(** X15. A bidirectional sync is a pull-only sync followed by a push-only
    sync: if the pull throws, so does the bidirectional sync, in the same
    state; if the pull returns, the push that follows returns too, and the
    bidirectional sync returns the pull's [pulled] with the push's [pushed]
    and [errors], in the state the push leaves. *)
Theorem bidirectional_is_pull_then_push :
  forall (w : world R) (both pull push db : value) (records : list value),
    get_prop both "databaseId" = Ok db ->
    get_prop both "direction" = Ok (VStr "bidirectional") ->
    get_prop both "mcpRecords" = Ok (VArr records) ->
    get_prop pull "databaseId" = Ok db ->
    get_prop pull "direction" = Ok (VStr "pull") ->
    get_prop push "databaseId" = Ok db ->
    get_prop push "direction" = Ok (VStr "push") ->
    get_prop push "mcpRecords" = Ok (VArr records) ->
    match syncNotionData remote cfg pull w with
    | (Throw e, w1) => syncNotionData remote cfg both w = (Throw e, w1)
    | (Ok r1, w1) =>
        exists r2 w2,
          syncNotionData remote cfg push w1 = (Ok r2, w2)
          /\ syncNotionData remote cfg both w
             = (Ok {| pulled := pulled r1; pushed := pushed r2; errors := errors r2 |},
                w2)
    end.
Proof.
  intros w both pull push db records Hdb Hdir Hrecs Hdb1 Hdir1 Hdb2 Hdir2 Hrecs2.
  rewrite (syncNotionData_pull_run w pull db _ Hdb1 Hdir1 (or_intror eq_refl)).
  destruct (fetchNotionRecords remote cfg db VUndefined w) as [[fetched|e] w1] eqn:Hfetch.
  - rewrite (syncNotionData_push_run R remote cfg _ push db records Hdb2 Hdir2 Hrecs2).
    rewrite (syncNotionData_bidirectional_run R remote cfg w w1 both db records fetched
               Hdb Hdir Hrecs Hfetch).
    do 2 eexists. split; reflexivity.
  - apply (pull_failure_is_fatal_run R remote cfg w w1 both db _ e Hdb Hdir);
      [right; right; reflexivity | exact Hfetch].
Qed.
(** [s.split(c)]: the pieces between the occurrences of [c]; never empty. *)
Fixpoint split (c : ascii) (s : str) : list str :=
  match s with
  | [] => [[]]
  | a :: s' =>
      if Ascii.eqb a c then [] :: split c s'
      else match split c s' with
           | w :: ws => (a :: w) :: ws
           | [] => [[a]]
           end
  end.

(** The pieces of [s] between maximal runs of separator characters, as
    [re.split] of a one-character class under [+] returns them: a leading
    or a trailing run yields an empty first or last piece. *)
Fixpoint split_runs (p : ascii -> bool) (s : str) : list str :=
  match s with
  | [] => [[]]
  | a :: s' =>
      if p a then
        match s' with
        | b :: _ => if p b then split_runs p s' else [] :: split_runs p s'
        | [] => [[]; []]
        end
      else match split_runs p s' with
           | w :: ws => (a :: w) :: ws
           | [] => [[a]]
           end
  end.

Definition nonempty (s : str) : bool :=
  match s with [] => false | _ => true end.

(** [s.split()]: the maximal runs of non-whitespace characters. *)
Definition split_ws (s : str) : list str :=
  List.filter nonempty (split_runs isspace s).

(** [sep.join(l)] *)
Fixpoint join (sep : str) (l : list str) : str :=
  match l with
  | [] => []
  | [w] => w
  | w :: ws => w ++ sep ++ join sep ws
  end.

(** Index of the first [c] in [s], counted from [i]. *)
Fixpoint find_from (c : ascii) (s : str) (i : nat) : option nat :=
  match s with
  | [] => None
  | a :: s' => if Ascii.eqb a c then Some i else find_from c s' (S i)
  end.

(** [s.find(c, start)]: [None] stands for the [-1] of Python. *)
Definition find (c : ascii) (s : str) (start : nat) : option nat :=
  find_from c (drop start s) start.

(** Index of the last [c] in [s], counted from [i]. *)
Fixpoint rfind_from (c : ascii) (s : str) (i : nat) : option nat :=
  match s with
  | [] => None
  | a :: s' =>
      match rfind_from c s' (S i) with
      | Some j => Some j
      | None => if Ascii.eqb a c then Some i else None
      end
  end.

* Exercise: Look through the material and report how many of its lines hold the string "returns", giving the number only.

* Exercise result: 3